▶ [TASK PROMPT] Determine the count of lines in the following entries that contain the string "vnodes". Write only the number.

Data records
[Start of Attachment]
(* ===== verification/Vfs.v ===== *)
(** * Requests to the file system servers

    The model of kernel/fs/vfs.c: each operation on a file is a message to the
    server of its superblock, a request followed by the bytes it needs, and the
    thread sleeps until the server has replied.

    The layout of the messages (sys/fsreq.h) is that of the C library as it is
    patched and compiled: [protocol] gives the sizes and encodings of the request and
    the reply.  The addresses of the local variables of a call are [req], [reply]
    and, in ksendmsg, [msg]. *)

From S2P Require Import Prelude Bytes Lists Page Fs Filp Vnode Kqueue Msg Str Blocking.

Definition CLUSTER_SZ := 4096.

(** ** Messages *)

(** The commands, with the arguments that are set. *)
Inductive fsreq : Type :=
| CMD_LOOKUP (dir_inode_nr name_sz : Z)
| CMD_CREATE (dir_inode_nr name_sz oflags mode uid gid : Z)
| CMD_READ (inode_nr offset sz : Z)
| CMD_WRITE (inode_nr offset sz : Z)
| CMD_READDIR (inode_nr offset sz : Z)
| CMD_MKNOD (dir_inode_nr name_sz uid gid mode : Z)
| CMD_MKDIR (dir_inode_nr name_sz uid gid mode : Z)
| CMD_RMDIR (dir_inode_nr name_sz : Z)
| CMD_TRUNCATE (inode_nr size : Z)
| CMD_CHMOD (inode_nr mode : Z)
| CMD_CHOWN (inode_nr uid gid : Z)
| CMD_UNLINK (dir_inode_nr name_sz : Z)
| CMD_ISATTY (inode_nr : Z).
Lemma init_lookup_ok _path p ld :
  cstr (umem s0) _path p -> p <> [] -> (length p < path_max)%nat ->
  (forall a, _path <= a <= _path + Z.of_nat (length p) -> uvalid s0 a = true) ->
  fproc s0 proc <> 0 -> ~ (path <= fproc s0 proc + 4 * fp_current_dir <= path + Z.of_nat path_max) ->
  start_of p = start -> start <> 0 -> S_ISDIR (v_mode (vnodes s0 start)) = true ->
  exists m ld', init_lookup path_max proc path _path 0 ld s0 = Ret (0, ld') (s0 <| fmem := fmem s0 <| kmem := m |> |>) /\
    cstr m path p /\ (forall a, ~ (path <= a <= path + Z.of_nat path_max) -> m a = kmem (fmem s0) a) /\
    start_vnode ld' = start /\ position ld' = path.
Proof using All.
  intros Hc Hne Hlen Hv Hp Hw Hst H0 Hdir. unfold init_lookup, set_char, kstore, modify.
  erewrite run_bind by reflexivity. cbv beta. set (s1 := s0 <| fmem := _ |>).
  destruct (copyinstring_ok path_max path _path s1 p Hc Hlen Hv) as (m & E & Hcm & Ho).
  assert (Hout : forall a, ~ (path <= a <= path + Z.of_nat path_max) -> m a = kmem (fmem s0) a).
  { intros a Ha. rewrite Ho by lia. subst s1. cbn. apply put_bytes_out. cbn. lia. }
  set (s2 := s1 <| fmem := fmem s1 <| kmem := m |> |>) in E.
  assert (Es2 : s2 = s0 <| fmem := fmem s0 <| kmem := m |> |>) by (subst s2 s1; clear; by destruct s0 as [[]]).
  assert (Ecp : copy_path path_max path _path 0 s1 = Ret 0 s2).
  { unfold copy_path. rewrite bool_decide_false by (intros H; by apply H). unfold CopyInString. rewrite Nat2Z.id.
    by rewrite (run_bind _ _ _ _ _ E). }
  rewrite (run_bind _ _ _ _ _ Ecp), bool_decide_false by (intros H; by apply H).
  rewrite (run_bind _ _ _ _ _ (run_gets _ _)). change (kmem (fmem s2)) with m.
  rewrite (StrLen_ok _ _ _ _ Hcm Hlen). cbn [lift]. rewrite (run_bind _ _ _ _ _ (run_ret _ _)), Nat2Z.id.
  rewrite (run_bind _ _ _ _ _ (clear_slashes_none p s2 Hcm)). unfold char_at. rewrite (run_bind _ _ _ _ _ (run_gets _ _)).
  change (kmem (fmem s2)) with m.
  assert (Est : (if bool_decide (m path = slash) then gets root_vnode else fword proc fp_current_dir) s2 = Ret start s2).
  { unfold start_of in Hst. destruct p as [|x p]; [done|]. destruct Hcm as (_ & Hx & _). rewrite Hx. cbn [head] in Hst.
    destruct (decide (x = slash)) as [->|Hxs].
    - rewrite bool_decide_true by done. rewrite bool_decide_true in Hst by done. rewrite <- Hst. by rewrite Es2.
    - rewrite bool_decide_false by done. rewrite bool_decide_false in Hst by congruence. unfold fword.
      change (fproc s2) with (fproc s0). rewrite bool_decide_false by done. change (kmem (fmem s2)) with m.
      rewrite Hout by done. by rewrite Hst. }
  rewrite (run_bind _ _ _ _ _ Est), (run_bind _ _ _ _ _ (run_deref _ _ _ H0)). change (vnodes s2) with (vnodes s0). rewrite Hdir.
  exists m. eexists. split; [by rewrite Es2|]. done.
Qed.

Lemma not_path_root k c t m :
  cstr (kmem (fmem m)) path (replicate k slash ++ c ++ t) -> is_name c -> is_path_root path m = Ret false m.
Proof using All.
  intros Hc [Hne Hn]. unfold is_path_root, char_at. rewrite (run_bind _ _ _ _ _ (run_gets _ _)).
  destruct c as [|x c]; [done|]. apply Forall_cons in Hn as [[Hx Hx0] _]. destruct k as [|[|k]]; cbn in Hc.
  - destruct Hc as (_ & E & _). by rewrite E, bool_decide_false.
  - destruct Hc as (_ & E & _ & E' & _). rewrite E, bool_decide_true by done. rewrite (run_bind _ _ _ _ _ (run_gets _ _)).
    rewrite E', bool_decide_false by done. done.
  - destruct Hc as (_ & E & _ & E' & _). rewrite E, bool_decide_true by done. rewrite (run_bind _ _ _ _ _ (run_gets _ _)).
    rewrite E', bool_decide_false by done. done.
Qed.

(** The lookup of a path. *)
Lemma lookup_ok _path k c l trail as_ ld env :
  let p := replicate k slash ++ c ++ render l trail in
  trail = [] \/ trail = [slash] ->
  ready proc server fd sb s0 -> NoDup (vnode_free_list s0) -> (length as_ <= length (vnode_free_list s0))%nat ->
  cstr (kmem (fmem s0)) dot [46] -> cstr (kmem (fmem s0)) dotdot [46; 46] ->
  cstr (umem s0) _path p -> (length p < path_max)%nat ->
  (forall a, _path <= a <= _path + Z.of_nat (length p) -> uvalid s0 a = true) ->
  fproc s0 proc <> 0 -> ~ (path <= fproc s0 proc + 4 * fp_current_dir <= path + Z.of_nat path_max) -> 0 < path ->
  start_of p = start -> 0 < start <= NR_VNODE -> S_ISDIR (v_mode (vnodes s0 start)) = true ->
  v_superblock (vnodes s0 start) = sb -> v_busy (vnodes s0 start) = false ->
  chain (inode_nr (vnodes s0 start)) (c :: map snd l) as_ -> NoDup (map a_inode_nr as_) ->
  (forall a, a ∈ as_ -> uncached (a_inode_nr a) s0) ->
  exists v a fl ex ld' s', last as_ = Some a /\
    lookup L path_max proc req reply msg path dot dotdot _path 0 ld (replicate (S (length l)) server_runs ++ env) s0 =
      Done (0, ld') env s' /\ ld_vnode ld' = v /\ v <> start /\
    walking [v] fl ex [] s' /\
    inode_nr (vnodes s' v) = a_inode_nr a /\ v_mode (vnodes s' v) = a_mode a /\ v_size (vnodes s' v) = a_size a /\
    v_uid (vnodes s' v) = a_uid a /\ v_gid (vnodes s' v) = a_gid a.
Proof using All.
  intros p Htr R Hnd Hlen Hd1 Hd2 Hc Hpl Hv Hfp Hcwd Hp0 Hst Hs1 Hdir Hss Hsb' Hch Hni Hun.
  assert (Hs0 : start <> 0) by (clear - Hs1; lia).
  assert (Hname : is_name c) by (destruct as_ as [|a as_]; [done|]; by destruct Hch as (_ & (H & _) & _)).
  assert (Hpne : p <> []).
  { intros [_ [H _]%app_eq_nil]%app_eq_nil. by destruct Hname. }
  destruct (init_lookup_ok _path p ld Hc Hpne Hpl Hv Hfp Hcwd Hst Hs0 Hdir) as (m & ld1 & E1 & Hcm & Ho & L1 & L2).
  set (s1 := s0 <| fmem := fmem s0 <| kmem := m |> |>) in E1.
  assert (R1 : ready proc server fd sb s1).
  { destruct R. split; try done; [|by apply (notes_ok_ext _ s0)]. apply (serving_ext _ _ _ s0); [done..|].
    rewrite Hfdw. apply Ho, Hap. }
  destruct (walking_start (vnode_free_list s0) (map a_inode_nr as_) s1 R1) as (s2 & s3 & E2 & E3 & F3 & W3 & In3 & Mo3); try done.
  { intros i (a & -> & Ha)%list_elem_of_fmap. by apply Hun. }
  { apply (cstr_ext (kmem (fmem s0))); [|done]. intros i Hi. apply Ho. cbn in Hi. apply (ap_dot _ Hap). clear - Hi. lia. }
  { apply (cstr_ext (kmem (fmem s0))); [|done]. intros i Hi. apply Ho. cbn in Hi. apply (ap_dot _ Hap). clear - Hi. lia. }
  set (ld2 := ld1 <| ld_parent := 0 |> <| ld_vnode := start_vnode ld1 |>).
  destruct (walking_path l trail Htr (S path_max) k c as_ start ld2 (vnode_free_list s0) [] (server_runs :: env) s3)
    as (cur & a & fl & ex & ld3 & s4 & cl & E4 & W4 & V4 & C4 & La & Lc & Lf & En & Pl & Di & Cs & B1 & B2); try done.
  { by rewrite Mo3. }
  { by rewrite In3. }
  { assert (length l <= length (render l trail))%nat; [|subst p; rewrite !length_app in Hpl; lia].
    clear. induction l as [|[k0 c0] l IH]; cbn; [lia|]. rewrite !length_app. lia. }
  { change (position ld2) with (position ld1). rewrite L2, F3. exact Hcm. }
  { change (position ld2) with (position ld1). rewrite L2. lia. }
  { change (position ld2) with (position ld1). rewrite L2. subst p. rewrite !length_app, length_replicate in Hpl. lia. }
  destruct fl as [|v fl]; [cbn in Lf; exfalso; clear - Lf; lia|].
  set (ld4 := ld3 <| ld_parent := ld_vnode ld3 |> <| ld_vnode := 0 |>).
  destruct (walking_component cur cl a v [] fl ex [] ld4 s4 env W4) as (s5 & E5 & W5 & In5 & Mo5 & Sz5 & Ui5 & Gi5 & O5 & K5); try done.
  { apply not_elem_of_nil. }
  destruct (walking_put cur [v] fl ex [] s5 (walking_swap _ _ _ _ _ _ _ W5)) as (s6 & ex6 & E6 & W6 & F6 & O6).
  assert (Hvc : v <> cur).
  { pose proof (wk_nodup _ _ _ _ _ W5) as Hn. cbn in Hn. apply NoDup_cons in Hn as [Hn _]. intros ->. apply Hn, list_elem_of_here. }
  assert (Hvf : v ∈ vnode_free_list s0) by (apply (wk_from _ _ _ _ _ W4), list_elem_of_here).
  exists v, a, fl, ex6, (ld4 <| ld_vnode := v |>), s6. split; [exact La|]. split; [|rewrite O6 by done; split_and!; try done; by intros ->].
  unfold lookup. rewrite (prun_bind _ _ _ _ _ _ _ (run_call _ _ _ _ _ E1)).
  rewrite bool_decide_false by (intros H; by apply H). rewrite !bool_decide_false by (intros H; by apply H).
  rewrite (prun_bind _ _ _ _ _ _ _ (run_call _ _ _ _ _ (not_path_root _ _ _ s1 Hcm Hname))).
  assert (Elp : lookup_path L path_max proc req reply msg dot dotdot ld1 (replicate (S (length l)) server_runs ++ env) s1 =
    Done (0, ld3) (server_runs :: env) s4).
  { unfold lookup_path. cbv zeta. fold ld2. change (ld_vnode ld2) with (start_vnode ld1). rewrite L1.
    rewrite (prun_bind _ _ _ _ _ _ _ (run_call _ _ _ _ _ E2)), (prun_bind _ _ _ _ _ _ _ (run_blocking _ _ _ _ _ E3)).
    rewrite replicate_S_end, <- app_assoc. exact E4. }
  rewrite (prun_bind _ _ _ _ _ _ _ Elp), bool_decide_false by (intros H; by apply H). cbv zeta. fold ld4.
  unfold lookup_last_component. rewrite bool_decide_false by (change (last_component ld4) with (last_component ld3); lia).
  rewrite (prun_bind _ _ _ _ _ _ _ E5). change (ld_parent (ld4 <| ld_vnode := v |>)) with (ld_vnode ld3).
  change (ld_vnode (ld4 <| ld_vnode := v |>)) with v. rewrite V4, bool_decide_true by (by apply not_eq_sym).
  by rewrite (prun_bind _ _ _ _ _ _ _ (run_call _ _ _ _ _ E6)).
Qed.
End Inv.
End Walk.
[End of Attachment]
▶ [ANSWER TO THIS PROBLEM] 7